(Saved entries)

= = =

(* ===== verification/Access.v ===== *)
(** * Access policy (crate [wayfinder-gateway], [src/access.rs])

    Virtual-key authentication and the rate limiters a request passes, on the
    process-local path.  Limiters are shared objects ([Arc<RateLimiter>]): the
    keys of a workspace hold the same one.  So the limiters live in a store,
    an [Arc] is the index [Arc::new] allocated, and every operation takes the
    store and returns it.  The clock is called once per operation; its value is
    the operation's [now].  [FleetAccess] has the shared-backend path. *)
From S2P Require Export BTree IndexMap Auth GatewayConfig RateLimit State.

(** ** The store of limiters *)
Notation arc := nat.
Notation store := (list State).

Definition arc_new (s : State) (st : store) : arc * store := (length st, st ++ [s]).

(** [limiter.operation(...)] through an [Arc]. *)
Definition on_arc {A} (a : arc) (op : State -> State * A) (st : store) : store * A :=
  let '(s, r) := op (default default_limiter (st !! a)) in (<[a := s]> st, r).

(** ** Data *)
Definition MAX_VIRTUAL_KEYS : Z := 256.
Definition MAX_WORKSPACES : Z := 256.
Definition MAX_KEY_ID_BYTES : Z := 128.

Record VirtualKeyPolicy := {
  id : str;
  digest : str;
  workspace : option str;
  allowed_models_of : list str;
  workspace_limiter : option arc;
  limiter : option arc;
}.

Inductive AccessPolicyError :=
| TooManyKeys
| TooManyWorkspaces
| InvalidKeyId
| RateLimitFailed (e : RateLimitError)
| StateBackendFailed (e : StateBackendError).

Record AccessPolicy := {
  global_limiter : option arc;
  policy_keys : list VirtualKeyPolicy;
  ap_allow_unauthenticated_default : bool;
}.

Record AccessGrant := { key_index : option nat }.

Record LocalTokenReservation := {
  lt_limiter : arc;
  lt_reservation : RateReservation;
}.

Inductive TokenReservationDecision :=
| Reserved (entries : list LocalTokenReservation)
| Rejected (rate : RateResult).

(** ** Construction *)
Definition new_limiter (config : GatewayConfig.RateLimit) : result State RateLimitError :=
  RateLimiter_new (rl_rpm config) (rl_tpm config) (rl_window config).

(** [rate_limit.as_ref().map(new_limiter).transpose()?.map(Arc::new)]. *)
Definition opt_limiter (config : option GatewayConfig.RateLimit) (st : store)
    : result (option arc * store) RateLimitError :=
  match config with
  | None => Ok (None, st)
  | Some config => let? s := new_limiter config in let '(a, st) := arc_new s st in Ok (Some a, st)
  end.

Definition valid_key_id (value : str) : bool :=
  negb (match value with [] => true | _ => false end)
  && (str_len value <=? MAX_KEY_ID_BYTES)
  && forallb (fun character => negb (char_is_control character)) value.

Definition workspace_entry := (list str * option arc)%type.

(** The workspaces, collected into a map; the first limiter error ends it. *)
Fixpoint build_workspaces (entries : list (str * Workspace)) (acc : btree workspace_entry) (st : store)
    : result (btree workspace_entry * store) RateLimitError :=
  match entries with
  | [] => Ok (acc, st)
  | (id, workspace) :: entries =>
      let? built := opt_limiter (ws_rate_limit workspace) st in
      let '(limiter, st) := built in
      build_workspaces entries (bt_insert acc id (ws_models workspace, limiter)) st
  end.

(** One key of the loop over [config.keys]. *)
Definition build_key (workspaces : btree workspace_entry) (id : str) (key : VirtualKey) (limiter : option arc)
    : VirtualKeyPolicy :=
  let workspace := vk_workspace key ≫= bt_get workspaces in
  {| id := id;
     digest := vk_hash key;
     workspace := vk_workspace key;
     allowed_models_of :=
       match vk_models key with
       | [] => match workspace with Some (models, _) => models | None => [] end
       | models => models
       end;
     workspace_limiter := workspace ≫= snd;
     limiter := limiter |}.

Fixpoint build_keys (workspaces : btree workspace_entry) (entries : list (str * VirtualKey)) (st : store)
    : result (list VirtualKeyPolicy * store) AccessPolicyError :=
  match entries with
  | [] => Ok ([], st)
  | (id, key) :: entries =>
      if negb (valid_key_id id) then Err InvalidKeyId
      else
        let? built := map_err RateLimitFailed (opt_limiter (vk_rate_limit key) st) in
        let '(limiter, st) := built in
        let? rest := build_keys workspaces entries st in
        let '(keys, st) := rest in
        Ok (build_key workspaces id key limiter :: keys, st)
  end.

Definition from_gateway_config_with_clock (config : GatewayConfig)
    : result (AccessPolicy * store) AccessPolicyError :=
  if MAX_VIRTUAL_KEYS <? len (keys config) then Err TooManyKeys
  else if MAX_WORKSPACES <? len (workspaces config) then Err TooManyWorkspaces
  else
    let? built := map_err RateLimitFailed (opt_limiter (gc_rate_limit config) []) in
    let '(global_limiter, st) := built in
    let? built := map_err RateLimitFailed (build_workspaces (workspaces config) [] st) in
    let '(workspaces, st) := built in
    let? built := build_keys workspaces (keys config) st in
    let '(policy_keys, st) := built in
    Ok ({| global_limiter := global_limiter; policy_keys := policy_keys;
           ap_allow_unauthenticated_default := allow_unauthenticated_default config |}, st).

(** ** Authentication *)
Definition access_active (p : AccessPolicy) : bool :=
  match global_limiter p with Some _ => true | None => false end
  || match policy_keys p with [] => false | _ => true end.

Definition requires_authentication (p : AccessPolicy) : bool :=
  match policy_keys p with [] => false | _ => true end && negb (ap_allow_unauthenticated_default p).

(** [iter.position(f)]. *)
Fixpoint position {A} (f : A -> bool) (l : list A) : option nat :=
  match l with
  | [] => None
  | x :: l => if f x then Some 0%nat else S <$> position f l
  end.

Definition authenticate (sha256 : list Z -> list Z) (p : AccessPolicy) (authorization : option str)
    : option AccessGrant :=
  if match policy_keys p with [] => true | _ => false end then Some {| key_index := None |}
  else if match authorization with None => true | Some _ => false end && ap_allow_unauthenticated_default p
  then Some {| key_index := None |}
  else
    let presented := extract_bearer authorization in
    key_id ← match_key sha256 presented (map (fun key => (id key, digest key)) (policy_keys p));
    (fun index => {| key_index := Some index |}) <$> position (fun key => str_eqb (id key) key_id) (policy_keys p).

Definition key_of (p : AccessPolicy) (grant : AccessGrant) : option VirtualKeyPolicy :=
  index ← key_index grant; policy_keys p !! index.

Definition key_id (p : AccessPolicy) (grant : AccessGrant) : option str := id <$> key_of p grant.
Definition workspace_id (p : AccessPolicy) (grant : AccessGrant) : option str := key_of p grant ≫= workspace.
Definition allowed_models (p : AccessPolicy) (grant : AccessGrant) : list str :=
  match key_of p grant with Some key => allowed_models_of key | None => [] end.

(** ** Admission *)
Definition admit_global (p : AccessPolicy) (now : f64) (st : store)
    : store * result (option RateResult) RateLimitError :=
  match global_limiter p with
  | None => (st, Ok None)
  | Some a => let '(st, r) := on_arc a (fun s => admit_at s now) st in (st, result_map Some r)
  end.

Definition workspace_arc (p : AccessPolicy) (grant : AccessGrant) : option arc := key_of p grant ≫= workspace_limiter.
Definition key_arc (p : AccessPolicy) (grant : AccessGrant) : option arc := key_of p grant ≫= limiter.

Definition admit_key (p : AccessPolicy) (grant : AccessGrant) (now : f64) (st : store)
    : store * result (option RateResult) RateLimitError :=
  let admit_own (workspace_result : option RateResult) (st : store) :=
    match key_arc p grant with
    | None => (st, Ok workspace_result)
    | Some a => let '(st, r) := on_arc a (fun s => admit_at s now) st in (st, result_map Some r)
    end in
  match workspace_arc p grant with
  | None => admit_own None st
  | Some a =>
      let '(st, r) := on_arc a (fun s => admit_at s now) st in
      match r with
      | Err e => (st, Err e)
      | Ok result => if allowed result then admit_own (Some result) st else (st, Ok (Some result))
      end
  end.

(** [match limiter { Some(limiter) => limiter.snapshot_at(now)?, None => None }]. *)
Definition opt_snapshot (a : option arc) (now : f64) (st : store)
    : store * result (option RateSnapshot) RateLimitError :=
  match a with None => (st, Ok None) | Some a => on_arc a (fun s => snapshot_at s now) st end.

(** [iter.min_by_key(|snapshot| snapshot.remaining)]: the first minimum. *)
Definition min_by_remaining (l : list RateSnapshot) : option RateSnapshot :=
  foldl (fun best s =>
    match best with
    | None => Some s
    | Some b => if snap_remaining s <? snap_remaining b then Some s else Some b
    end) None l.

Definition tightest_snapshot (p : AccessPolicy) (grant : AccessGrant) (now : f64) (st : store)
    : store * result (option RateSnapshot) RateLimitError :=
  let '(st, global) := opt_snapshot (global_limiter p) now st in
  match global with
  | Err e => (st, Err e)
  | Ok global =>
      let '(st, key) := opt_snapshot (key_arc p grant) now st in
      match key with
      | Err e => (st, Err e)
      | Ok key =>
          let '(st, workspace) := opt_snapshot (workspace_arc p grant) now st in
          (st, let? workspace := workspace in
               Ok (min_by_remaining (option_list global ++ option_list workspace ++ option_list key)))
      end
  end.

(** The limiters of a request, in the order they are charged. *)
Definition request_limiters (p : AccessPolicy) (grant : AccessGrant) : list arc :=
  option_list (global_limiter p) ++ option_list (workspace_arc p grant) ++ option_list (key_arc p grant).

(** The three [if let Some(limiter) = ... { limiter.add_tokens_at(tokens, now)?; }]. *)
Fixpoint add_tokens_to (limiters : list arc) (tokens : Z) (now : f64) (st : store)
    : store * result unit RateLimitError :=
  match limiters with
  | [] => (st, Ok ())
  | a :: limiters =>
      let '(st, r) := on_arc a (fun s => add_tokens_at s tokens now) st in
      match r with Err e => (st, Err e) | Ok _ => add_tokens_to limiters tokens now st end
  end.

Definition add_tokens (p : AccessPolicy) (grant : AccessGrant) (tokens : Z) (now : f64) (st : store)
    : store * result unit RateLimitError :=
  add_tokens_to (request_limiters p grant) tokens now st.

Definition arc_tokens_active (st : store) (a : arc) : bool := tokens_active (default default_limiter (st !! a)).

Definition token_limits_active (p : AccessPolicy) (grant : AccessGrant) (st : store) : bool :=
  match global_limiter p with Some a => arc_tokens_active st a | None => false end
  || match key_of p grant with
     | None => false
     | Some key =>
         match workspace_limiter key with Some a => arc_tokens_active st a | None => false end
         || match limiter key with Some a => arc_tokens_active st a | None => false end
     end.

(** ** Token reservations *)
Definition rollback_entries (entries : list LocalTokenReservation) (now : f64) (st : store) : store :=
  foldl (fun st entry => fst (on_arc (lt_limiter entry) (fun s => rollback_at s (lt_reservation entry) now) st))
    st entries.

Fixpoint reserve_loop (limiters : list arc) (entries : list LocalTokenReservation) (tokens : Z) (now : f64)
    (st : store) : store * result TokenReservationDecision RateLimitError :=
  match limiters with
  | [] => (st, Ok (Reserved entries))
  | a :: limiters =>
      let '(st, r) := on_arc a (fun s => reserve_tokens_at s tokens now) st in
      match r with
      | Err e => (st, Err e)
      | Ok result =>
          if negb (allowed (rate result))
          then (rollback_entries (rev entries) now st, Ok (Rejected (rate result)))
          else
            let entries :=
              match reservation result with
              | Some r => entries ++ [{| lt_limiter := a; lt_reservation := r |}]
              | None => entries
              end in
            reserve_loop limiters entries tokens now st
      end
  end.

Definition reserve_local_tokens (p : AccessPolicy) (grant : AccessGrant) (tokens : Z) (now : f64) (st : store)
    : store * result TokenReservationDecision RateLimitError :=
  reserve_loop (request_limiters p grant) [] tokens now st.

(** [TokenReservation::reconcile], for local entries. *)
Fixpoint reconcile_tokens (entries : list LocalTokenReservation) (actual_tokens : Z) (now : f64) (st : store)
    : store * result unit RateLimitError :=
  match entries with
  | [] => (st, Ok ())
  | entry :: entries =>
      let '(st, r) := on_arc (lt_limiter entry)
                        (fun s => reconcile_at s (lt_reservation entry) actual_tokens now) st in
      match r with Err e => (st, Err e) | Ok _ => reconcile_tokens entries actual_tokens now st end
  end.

= = =

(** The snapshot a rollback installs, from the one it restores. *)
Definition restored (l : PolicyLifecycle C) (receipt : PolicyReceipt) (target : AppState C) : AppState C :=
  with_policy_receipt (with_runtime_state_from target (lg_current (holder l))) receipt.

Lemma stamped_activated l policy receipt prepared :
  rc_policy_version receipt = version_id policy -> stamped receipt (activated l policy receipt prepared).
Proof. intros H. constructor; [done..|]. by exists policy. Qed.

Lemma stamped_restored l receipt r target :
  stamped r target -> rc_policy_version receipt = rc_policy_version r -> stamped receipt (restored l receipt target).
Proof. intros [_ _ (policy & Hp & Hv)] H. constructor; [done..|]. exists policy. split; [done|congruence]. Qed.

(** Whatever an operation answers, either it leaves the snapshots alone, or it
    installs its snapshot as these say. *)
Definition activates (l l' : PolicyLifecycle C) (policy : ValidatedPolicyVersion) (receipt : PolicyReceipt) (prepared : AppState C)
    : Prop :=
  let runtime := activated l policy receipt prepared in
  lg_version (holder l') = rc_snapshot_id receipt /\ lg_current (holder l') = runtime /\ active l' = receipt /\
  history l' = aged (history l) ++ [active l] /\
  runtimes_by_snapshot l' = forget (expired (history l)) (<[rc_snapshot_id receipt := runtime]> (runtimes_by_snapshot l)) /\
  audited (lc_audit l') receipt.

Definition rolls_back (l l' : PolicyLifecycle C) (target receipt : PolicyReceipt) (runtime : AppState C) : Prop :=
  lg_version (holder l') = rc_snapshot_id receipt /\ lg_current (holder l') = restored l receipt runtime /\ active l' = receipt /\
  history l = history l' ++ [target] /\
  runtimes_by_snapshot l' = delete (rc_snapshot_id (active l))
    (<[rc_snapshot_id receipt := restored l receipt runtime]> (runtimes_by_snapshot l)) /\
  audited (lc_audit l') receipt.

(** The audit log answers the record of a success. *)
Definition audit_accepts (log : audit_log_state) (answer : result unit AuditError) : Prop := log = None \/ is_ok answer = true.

= = =

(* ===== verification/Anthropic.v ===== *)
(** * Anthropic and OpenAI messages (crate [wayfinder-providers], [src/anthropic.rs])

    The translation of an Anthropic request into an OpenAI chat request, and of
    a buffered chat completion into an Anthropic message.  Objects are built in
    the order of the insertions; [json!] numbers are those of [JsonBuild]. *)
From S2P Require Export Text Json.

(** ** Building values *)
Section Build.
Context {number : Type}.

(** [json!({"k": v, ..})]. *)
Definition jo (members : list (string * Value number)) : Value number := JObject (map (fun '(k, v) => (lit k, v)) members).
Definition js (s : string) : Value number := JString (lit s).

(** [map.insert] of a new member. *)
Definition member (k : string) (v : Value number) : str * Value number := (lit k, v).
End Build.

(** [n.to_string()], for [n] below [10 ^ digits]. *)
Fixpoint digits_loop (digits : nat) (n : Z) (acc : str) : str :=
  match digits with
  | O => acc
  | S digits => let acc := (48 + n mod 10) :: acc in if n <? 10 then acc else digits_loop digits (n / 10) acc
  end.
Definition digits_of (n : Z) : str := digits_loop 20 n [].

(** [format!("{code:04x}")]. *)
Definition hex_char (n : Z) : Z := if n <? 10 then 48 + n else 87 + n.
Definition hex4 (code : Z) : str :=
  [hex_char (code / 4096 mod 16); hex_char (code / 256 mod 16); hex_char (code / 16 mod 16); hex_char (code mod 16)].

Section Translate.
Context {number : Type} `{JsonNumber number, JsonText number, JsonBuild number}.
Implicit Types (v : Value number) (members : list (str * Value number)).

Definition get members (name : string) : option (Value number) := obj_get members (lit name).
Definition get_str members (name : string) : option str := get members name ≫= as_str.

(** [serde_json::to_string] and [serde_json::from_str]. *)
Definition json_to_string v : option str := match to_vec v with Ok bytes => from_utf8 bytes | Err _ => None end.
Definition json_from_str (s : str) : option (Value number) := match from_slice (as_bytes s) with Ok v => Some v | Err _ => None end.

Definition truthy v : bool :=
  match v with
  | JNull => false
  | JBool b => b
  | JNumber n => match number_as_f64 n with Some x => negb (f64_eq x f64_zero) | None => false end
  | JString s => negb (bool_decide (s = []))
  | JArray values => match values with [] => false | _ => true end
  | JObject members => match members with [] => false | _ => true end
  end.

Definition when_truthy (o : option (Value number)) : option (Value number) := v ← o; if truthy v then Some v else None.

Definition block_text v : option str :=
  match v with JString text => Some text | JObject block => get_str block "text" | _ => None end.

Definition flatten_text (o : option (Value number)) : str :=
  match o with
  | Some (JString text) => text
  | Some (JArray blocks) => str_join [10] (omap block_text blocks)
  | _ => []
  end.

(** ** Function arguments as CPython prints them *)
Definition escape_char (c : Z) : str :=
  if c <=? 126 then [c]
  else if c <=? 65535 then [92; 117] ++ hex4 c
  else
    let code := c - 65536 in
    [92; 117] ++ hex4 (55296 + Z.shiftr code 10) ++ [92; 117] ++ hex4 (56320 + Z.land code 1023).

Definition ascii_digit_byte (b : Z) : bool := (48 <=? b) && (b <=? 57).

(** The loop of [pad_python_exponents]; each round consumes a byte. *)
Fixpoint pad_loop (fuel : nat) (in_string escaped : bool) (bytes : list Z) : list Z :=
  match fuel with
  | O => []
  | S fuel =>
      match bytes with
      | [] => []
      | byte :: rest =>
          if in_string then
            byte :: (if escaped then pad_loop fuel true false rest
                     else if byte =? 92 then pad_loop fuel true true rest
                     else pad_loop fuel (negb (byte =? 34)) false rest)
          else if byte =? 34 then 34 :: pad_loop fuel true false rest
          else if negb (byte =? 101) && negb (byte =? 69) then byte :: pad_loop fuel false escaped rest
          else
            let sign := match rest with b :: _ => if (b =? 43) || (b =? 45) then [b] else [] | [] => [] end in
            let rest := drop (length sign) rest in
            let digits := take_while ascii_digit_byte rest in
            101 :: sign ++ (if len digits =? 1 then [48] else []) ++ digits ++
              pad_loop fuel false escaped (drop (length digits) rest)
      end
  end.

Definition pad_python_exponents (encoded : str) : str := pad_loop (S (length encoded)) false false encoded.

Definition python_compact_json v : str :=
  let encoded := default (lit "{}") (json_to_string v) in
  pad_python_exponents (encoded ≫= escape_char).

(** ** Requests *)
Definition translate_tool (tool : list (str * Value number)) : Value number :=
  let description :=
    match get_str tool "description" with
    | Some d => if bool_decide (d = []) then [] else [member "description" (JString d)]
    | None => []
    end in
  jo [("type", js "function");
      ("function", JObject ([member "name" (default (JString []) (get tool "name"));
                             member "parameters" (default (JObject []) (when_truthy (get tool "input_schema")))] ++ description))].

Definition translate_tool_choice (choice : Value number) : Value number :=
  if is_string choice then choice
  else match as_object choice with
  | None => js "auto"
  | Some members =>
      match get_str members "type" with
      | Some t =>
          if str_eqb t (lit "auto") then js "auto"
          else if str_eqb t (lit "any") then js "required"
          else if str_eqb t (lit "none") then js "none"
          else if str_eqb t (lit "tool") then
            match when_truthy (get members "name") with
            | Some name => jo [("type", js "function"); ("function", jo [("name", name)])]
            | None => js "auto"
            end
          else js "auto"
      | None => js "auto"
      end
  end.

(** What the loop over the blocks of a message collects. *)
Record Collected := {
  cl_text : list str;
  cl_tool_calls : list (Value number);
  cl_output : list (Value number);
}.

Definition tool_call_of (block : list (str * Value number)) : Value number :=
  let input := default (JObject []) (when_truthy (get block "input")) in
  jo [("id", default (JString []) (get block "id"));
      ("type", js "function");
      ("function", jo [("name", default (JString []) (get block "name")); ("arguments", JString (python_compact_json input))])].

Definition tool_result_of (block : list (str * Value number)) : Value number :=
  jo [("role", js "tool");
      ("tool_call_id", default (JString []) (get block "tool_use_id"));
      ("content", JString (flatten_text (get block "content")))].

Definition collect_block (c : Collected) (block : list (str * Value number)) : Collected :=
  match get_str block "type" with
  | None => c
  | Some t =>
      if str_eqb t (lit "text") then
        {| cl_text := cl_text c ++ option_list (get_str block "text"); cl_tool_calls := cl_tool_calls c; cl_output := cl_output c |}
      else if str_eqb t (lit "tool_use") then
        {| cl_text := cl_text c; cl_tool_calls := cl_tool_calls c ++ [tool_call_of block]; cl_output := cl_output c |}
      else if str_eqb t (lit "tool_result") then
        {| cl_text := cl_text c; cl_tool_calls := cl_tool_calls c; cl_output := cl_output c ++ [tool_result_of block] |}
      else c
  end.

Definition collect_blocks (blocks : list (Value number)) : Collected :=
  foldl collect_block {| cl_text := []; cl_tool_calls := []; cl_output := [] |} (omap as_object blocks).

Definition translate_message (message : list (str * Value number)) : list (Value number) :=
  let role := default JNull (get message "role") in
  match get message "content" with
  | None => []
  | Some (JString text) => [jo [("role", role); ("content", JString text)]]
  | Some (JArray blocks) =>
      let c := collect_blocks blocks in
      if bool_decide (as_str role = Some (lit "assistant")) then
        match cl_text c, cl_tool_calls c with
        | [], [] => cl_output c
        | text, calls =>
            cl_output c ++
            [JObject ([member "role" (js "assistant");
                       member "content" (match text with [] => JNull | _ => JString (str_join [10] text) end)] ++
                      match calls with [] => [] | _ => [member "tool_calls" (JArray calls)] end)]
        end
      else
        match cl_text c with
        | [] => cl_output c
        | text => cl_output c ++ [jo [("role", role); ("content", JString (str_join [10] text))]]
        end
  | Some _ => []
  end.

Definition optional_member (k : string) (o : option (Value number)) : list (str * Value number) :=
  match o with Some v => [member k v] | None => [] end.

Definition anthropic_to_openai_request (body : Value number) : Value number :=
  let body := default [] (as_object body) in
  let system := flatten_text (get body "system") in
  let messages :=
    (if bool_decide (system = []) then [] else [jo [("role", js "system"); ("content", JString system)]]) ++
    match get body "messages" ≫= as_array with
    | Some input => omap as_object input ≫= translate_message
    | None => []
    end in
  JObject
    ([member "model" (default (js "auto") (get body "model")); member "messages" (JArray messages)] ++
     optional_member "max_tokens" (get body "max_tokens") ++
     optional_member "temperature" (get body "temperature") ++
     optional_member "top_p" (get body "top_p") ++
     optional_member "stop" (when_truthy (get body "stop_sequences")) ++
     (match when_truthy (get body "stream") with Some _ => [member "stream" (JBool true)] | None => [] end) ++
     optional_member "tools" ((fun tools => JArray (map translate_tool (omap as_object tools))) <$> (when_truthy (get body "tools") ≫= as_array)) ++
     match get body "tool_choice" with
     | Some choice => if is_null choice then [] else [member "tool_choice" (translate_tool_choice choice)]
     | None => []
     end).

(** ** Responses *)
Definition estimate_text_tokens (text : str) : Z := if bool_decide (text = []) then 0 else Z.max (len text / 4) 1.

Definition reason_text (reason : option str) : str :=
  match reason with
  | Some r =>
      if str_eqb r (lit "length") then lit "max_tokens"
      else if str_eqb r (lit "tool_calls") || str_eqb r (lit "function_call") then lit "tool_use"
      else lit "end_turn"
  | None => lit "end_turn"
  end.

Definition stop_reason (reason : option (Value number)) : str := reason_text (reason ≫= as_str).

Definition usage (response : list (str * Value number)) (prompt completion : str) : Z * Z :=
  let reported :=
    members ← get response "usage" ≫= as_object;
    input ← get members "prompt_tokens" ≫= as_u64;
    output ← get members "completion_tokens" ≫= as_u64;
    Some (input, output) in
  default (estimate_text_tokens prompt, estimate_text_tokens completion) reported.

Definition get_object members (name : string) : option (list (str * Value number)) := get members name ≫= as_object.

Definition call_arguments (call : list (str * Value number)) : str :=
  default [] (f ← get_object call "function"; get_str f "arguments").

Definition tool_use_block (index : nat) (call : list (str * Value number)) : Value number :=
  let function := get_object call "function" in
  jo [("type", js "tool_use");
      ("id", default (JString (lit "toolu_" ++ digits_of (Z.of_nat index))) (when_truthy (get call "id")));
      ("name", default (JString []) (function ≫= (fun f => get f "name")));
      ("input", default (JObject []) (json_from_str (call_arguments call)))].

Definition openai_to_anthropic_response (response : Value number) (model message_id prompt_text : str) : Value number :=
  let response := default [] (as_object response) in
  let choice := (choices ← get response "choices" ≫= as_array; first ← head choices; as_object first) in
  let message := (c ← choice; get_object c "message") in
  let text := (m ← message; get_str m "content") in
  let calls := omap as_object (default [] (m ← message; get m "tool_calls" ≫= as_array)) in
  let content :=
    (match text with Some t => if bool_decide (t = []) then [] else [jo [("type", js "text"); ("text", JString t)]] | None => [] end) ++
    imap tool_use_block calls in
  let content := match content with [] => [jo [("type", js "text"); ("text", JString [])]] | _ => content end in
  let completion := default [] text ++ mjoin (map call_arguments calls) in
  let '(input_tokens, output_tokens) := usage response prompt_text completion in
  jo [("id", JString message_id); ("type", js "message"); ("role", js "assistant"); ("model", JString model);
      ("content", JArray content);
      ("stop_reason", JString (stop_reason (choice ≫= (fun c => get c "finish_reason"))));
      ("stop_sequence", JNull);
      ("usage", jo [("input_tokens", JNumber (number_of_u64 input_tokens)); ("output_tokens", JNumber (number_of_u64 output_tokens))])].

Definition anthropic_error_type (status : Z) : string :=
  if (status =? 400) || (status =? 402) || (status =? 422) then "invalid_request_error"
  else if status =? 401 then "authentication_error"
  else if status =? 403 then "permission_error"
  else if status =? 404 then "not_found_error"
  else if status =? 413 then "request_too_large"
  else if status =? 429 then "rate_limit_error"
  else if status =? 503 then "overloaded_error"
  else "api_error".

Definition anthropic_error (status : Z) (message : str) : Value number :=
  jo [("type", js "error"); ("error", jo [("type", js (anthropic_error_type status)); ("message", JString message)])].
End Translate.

= = =

▶ [WHAT THE TASK ASKS] Which lines above hold the string "PolicyReceipt"? Show each of them.

▶ [RESPONSE BOX]
Definition restored (l : PolicyLifecycle C) (receipt : PolicyReceipt) (target : AppState C) : AppState C :=
Definition activates (l l' : PolicyLifecycle C) (policy : ValidatedPolicyVersion) (receipt : PolicyReceipt) (prepared : AppState C)
Definition rolls_back (l l' : PolicyLifecycle C) (target receipt : PolicyReceipt) (runtime : AppState C) : Prop :=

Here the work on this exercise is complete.